Jonathan Chait writes: “Boehner and the party leadership have resisted [shutting down the government] not because they agree with funding Planned Parenthood, but because this tactic has no chance of success.” But could it be that there are ways of measuring success other than simply registering whether a bill is passed or not? Could it be that the American people, as a result of being exposed to an endless loop of the Planned Parenthood videos, have come to see Obama’s refusal to strip funding for the abortion provider as the cause of the shutdown? Why take the view that Republicans will always endure the blame for a shutdown? This was never even debated. It was accepted that Obama would never go for it, so the Republican leadership – not just Boehner, but McConnell, too – laid off. But this reveals a troubling lack of political imagination, which brings us to the second criticism.
Boehner, unlike Newt Gingrich in the mid-1990s, has lacked anything resembling a political vision able to win over the American public. I have spoken of Obama’s ability to present his policies in shiny packaging. There was nothing of comparable political allure from Boehner, nothing approximating a captivating ideological profile that could run counter to the president’s project to reshape America along even more liberal lines. In short, Boehner lacked the political imagination to succeed as the president’s most visible legislative opponent.
It’s striking that Boehner, who played an important role in Gingrich’s "Contract with America" in 1994, would fail to understand how important it is to captivate the public. Gingrich’s Contract, issued under circumstances similar to the opportunities Boehner himself enjoyed in 2011, was a sharp, forceful, and dynamic alternative to Bill Clinton’s political agenda. By contrast, 2010’s "Pledge to America" came up well short of offering a lasting, winsome conservative alternative to Obama. It was too defensive, too reactionary, too negative. (Interestingly, it was penned by Kevin McCarthy, the current odds-on favorite to assume the speakership once Boehner resigns next month.)

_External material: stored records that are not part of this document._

(* ===== verification/Prelude.v ===== *)
(** * Verification of the tag-following navigation controller (src/main.py)

    The program is one Python file, [src/main.py], that drives a
    differential-drive robot towards AprilTag fiducials.  Its parts, leaf
    to root, and the file of this development that models each one:

    - Python numerics ([PyNum.v]).  The helper [rescale] (main.py 23-24),
      Python's [int()] on a float (truncation toward zero), [abs], true
      division raising [ZeroDivisionError], and [math.sqrt] followed by
      [int()].  Python floats are modelled as exact rationals [Q]; the
      truncation of a square root is computed exactly with [Z.sqrt]
      (PowerReal.v relates it to the real square root of [Reals]).
      Python's [round()] ([py_round]) rounds to the nearest integer, a
      tie going to the even neighbour.

    - The clock ([Clock.v]).  [millis()] (lines 19-20) is
      [round(time.time() * 1000)]; the reading of [time.time()] is an
      input of each iteration, a rational number of seconds.

    - Tag observations and tag selection ([Tags.v]).  The detector's
      records are a [Record tag] (id, centre, pose translation).  The three
      scans of the tag list in [main] are [fold_left]/[find] over the list,
      as the loops are written: the farthest tag (lines 96-99), the turn
      marker (114-117 and 119-123), the farthest non-turn tag (138-141).

    - Power model ([Power.v]).  [get_left_right_power_for_tag] (27-34):
      forward power from the tag distance, turning power from the
      horizontal offset, each truncated by [int()].

    - Behaviour state machine ([Controller.v]).  The loop's variables
      (lines 49-54) are the [memory] record; one iteration of the loop body
      from [now = millis()] to the snap to zero (lines 70-163, the display
      code excepted) is [tick], built from [state_machine] (105-150),
      [bookkeeping] (152-156) and [snap] (160-163).  Errors are values of
      the [result] type of this file.

    - The float abstraction of the speeds ([FloatExact.v]).  The speeds
      the loop stores are short dyadic numbers, exact doubles, and the
      snap [abs(speed) < 0.1] decides the same with the double [0.1] as
      with [1/10]: on the decay path the exact model is the float
      program.

    - The drawing overlay and the console ([Display.v]).  The overlay of
      lines 74-93 is the list of [cv2.line]/[cv2.circle]/[cv2.putText]
      calls with their arguments; the prints of lines 102-103 and
      158-159 are console lines; [tick_io] is one iteration with the
      output it writes, also when it raises.

    - The camera and the tag detector ([Camera.v]).  OpenCV's camera and
      [pupil_apriltags]' detector are libraries, here the type classes
      [Camera] and [Detector], with an instance that replays recorded
      frames.  The detector configuration (lines 39-45), the camera
      parameters and tag size (61-68), the width read once (46,
      [camera_config]) and one frame's acquisition (58-68, [acquire], a
      failed read raising in [cv2.cvtColor]) are definitions of the file.

    - Motor commands and the drive collaborator ([Motor.v]).  Lines
      165-173 issue [ForwardM1]/[BackwardM1]/[ForwardM2]/[BackwardM2] to a
      Roboclaw; the Roboclaw is an interface (a type class of drive
      objects) with a command-log instance.

    - The main loop and the shutdown path ([MainLoop.v]).  [main]'s
      [while True] loop (56-180) over a finite sequence of events (the
      frames the camera delivers with the clock reading of each, a key
      press, an exception raised by a collaborator at a given point of an
      iteration), and the [__main__] block (185-199) whose [except]
      handler ([shutdown]) stops both motors, unless a second exception
      interrupts the handler itself.

    - The loop on the camera ([CameraLoop.v]).  [camera_loop] is the same
      [while True] loop with its collaborators as interfaces: each
      iteration reads the [Camera] and runs the [Detector] ([acquire]),
      writes its output ([tick_io]) and drives the Roboclaw;
      [camera_program] adds the handler.  It computes what [main_loop]
      computes on the events the camera delivers ([camera_events]), so
      the theorems of MainLoop.v hold of it.

    What the theorems show, by file:
    - MainLoop.v: an exception at any point of an iteration, after any
      frames without the [q] key, ends the program with both motors
      stopped by the handler's two commands ([interrupt_stops_motors]);
      a second exception inside the handler leaves the drive as the loop
      left it, or stops M1 only ([handler_interrupt_leaves_motors_running]);
      over frames without [q] the loop follows [run_ticks] and leaves
      each motor at [int] of the controller's speed
      ([loop_follows_controller]); the [q] key ends [main] without the
      handler, the motors running at the last iteration's speeds
      ([quit_leaves_motors_running]); every command of every run is
      addressed to [0x80] with a non-negative magnitude
      ([program_commands_wf]), at most [2 * max_speed = 254] for frames
      in view and a clock that never goes back
      ([program_commands_bounded]).
    - Controller.v: [tick] refines an abstract navigation machine
      [nav_step] whose six rules are the spec's transitions
      ([tick_refines_nav_step]), and whole runs follow its paths
      ([run_refines_nav_path]); the behaviour of each state on each of
      its branches: driving toward the farthest tag
      ([tick_go_farthest_tracks]) or the first turn marker
      ([tick_go_turn_follows_marker]), the turn marker, the timeout, the
      centring, the decay to a stop ([tick_no_tags_decays],
      [no_tags_stops_go_farthest]); an iteration raises exactly when the
      width is 0 and it steers by a tag, with [ZeroDivisionError]
      ([tick_error]); invariants of every reachable memory, by induction
      on [reachable]: the snap invariant, and (in Section [SpeedBound])
      the bound [2 * max_speed] on the wheel speeds; the finding that
      [STATE_GO_TURN] never times out while any tag stays in view, and
      its converse ([go_turn_times_out]); the bookkeeping over a run
      ([run_bookkeeping]).  The lemma [run_ticks_equiv], with [Proper]
      instances for every operation, shows that the model respects the
      equality of the speeds as numbers.
    - Display.v: the console shows the state the iteration started in
      and exactly the speeds the state machine computed, before the snap
      ([tick_io_console]).  Lemmas: the labels of the overlay read back
      as the tag ids, and an iteration that raises has written the
      overlay and the state, not the speeds.
    - Camera.v: a camera that reports a width below one pixel gives the
      controller a width of 0, and it raises [ZeroDivisionError] on the
      first frame with a tag ([camera_width_below_one]).
    - CameraLoop.v: a camera read that fails during the run (the code
      does not test [ret]; [cv2.cvtColor] raises on the missing frame),
      before any [q] key, ends the program through the handler with both
      motors stopped ([camera_failure_stops_motors]).
    - Power.v: exact values and bounds of the powers ([-max_speed,
      2 * max_speed], reached for every even width, not clamped),
      centring on even and odd widths, monotonicity of the forward power,
      the error exactly at width 0.  PowerReal.v checks the model itself:
      the exact integer computation of the forward power equals the
      real-valued formula of the source.
    - Tags.v: the farthest-tag scan returns the first tag of least
      height, the target scan the same among the non-turn tags.
    - Motor.v: the [Forward]/[Backward] split sets each motor to
      [int(speed)] for any drive satisfying the interface's laws.
    - FloatExact.v: every stored speed of a reachable memory is
      [m / 2^e] with [|m| <= 254] and [e <= 11]
      ([reachable_speeds_dyadic]); the lemma [snap_double_agrees] checks
      the model: the snap agrees with its double version on such numbers.
    - Clock.v: [millis] is within half a millisecond of the reading and
      rounds ties to even ([millis_half_even]); lemmas: it sends a whole
      number of milliseconds back to itself and is monotone (so the
      timestamps of a clock that never goes back never go back).

    Bounds and fuel: no definition uses fuel.  The [while True] loop is a
    structural recursion over a finite list of events (in CameraLoop.v,
    of per-iteration inputs, the camera's frames being read as it goes),
    the prefix of an infinite run, so every theorem about the loop holds for every finite
    prefix; the decay of the speeds is proved to stop after a bounded
    number of tag-less frames ([decay_stops]).  Integers are [Z]: the
    values the program sends to the Roboclaw are bounded by the theorems
    of Power.v, Controller.v and MainLoop.v, not by a machine width,
    since Python integers do not wrap.

    What is not modelled: the wall clock itself (a reading of
    [time.time()] is an input; the invariants that need it assume that
    the readings never go back, which [time.time()] does not promise),
    the image processing of the camera and the detector (what a frame
    holds, AprilTag decoding and pose estimation: library code, an
    interface in Camera.v whose output is the [detection] list of
    Display.v), the rendering of the frame and the key read
    ([cv2.imshow], [cv2.waitKey], lines 176 and 179, beyond the key value
    they return), the text [repr()] gives a printed speed (whether a speed
    is a Python int or float is not tracked), the unused tag family
    (line 91), the handler's prints (191-193),
    the Roboclaw serial protocol (the [roboclaw_3] library is not part of
    the repository, so the drive is an interface here), the camera and
    window teardown after [q] (lines 182-183) and the opening of the
    serial port before the [try] (186-187), and IEEE rounding of the
    power formula and of [time.time() * 1000] (floats are exact
    rationals; FloatExact.v shows that this is exact on the stored
    speeds and the snap, but the square root and the divisions of the
    power formula are rounded by the program and not by the model).
    The loop of MainLoop.v runs [tick] on the tags of each frame; the
    output of an iteration is [tick_io] of Display.v, which computes the
    same memory ([tick_io_tick]), and the loop of CameraLoop.v, which
    writes that output, computes the loop's exit and commands
    ([camera_loop_main_loop]), so the loop's theorems hold of it.

    This file, the root of the development, holds what every component
    shares: the Python exceptions and the [result] monad with its notation,
    boolean comparisons on [Q] with their reflection lemmas, the tactics
    and the [nav] hint database. *)

From Stdlib Require Import QArith Qabs ZArith Lia Lqa Bool Morphisms List.

Declare Scope nav_scope.
Delimit Scope nav_scope with nav.
Open Scope nav_scope.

John Feehery notes that “Mr. Boehner knew how to cut deals and how to make good laws. What he didn’t know how to do was reconcile an angry conservative movement with an implacable liberal president. … But no political leader could have brought those two forces together.” But why should it be the Republican leader of the House’s job to “bring those two forces together”? That assumes a liberal understanding of governance; for conservatives, obstructing bad policies is arguably more important than passing legislation. If conservatives are for smaller government, then it follows they won’t be pursuing legislative changes with the same expansive zeal that possesses their liberal counterparts. But crucial to rightly understanding American electoral politics is that this negative, or destructive, approach needs to be articulated properly and winsomely if the conservative agenda is going to have success. The act of demolition doesn’t naturally inspire; the people have to be shown how an agenda that pushes back against government encroachment is the most life-affirming program that there is.
This is where political imagination comes in. And Boehner, for all his accomplishments, did not have any.